Кстати, о Викторе. В школе он делал успехи, у него была особая склонность к естественным наукам. Слишком большая склонность, как сообщалось в письме из школы! Виктор был недисциплинирован, он не уживался с коллективом, устраивал бесконечные дискуссии с преподавателями, задавал тысячи вопросов, мешал занятиям... короче, вел себя безобразно. И неудивительно — его мать никогда не присутствовала на родительских собраниях. А когда я брала его в оборот, негодник отвечал:
— Если урок интересный, я ни за что не буду мешать! Почему же никто не ругает зубрил, которые всегда готовятся только к следующему уроку?
— Не груби! И, кроме того, не тебе об этом судить.
— Вот-вот, мама, и в школе все время говорят то же самое. Но у кого же мне спросить — у тебя, что ли? Но ведь тебе вечно некогда.
Что мне было на это ответить? Разве он был неправ? С кем посоветоваться? От Франца ни слуху ни духу, прислал сначала несколько открыток, и все. Тем больше я удивилась, получив от него через несколько лет письмо из небольшого городка в Тюрингии. По возвращении из-за границы, писал он, его сразу перевели на работу в другое место. Он не может забыть меня, у него неприятности, и он хочет посоветоваться со мной. Ему непременно нужно меня увидеть.
В тот день я набегалась по канцеляриям из-за Виктора — он нагрубил учителю и вылетел из школы, — сильно простыла и мечтала о постели с грелкой, стакане грога и снотворной таблетке. К тому же через несколько дней у меня был важный зачет, и нужно было к нему готовиться. А тут еще это письмо от Франца. Что же мне, рыдать из-за его неприятностей, что ли? Ведь о моих-то он все эти годы не беспокоился. Я так рассердилась, что тут же, в пальто и ботах, накатала ответ. Каждый должен сам улаживать свои дела, и, вообще, я уже давно не свободна и прошу избавить меня от всяких посланий. Я немедленно отнесла свое письмо на почту, а его письмо бросила в помойное ведро. Вот так-то!

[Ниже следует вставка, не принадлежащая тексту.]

(** ** The split function *)

Definition customSplit (data : bytes) (atEOF : bool) : nat * option bytes * option error :=
  if atEOF && (length data =? 0) then (0, None, None)
  else
    match find_index messageSeparator data with
    | Some i => (i + messageSeparatorLength, Some (take i data), None)
    | None =>
        if atEOF then (length data, Some data, None) else (0, None, None)
    end.

Lemma customSplit_sep data atEOF :
  customSplit data atEOF = sep_split messageSeparator id data atEOF.
Proof.
  unfold customSplit, sep_split. destruct data as [|x data]; [by destruct atEOF|].
  rewrite bool_decide_eq_false_2 by done. done.
Qed.

Lemma messageSeparator_length : 0 < length messageSeparator.
Proof. simpl. lia. Qed.

(** ** The stream *)

(** The client library writes pieces of the two streams; in raw mode
    everything is on the first. *)
Inductive source := FromStdout | FromStderr.

Definition stream_of (o : LogsOptions) (s : source) : stream :=
  match s with
  | FromStdout => OutputStream o
  | FromStderr => default (OutputStream o) (ErrorStream o)
  end.

(** An accepted [Write] of a pipe takes everything. *)
Definition pipe_Write (b : bytes) : Z * option error := (Z.of_nat (length b), None).
#[export] Instance pump_handler_spec : Handler_spec pump pump_label pump_init key responses.
Proof.
  split; intros st H; rewrite (pump_out _ (pump_reachable_inv _ H)).
  - apply Forall_app. split; [apply pump_bodies_keyed|]. destruct (finished st); by repeat constructor.
  - rewrite filter_app, (proj2 (pump_bodies_keyed _)). destruct (finished st); simpl; lia.
Qed.
End pump.

(** ** Lemmas *)

(** What a client that decodes the bodies gets. *)
Definition client_bytes (st : pump) : list (result bytes) :=
  DecodeString ∘ MBody <$> filter (λ m, Type_ m = Body) (responses st).

Lemma bodies_decode key (cs : list bytes) :
  DecodeString ∘ MBody <$> filter (λ m, Type_ m = Body) (body_message key ∘ EncodeToString <$> cs) = Ok <$> cs.
Proof.
  induction cs as [|c cs IH]; [done|]. rewrite !fmap_cons, filter_cons_True by done.
  rewrite fmap_cons, IH. simpl. by rewrite decode_encode.
Qed.

(** The socket handlers either return early, or panic on a claim, or relay. *)
Lemma proxy_setup_relays {K} `{!JWT K} `{!URLParser} Dial (c : config K) m s :
  proxy_setup Dial c m = Val (inr s) ↔
  (∃ t, authorised c m t) ∧ s = docker_socket ∧ Dial docker_socket = None.
Proof.
  unfold proxy_setup. destruct (request_token_cases c m) as [(t&Ht&->)|(Hn&e&->)]; simpl.
  - destruct (Dial docker_socket); naive_solver.
  - naive_solver.
Qed.
Lemma exec_relays_witness :
  bytes_of "ls" ++ [] = input_of ["bHM="; "!"] ++ [] ∧
  output_of (responses demo_exec) `prefix_of` bytes_of "okok" ∧
  (out_closed demo_exec = false →
     bytes_of "okok" = output_of (responses demo_exec) ++ bytes_of "ok" ++ bytes_of "ok") ∧
  Forall (λ m, Key m = "k") (responses demo_exec) ∧
  length (filter is_close (responses demo_exec)) = 0.
Proof. apply (exec_relays "k" demo_exec). apply demo_exec_reachable. Defined.

Lemma exec_output_delivered_witness :
  ∃ ls st', Forall outbound ls ∧ mstar (Machine0 := exec_machine "k") demo_exec ls st' ∧
    stdout st' = stdout demo_exec ∧ output_of (responses st') = bytes_of "okok".
Proof. apply (exec_output_delivered "k" demo_exec); [apply demo_exec_reachable|reflexivity]. Defined.

(** The process ended, then a key was pressed. *)
Definition demo_leak : exec_state :=
  default exec_init (mrun (Machine0 := exec_machine "k")
    [EReturn; EIn "bHM="; EStdin 9; ECopierStop; EIn "bHM="] exec_init).

Lemma exec_leak_witness :
  in_pending demo_leak = Some (bytes_of "ls") ∧ out_closed demo_leak = false ∧ out_live demo_leak = true.
Proof.
  apply (exec_leak "k" demo_leak (bytes_of "ls")) with (ls := []).
  - exists [EReturn; EIn "bHM="; EStdin 9; ECopierStop; EIn "bHM="]. apply mrun_mstar. vm_compute. reflexivity.
  - vm_compute. reflexivity.
  - vm_compute. reflexivity.
  - constructor.
Defined.

Definition demo_opts : CreateExecOptions := mkCreateExecOptions true true false true "c1" ["sh"; "-i"].

Lemma convert_exec_claims_witness :
  convert (<["User" := VString "root"]> (exec_claims demo_opts)) = demo_opts.
Proof. apply (convert_exec_claims demo_opts). apply insert_subseteq. reflexivity. Defined.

Только через несколько дней до меня дошло, как глупо и по-детски я поступила. Конечно, я была не свободна, но только из-за учебы. Другие знакомства? Боже мой! Для этого нужна хотя бы отдельная комната, а у меня ее не было. В те считанные разы, когда я бывала на танцах, всегда находились мужчины, которые, заглядывая мне в вырез платья или в глаза, говорили:
— Такая женщина и одинока? Не укладывается в голове.
На это я томно отвечала:
— А вы, случайно, не знаете кого-нибудь, кто ради меня тут же подал бы на развод? Холостые мужчины моих лет, к сожалению, вымерли.
После такого ответа меня поспешно провожали к столику, и глупые расспросы кончались. Было, правда, еще несколько эпизодов — пресных, как перестоявшее пиво.
Впрочем, Виктора мне удалось, наконец, устроить в другую школу, где он нашел с преподавателями общий язык. И зачет свой я сдала, хоть и не блестяще. Затем, собственно, все пошло гладко, если не считать химического опыта, при котором Виктор чуть было не взорвал весь дом. Наша комната выглядела как после бомбежки. Потом он кончил школу, а я сдала госэкзамен. Мы очень гордились друг другом. А как меня чествовали на работе! Заводская газета посвятила мне большую статью под названием: «От станочницы до дипломированного инженера. Семь знаменательных лет». Кажется, семь лет для меня и впрямь роковое число. Только мой семилетний очный курс учебы у Франца окончился полным провалом, а семь курсов заочного института я закончила без троек.
И вот Виктор — студент-химик второго курса, и профессора расхваливают его на все лады. Но мне было что-то не по себе: Виктор давно уже не выкидывал никаких номеров, долго так продолжаться не могло.
И действительно! Долго ждать не пришлось. Меня назначили руководителем отдела в конструкторском бюро, и мы решили отпраздновать это событие в Трептов-парке, в ресторанчике Ценнера. Я пригласила фрау Вальдек, соседку, преданно помогавшую мне вот уже много лет.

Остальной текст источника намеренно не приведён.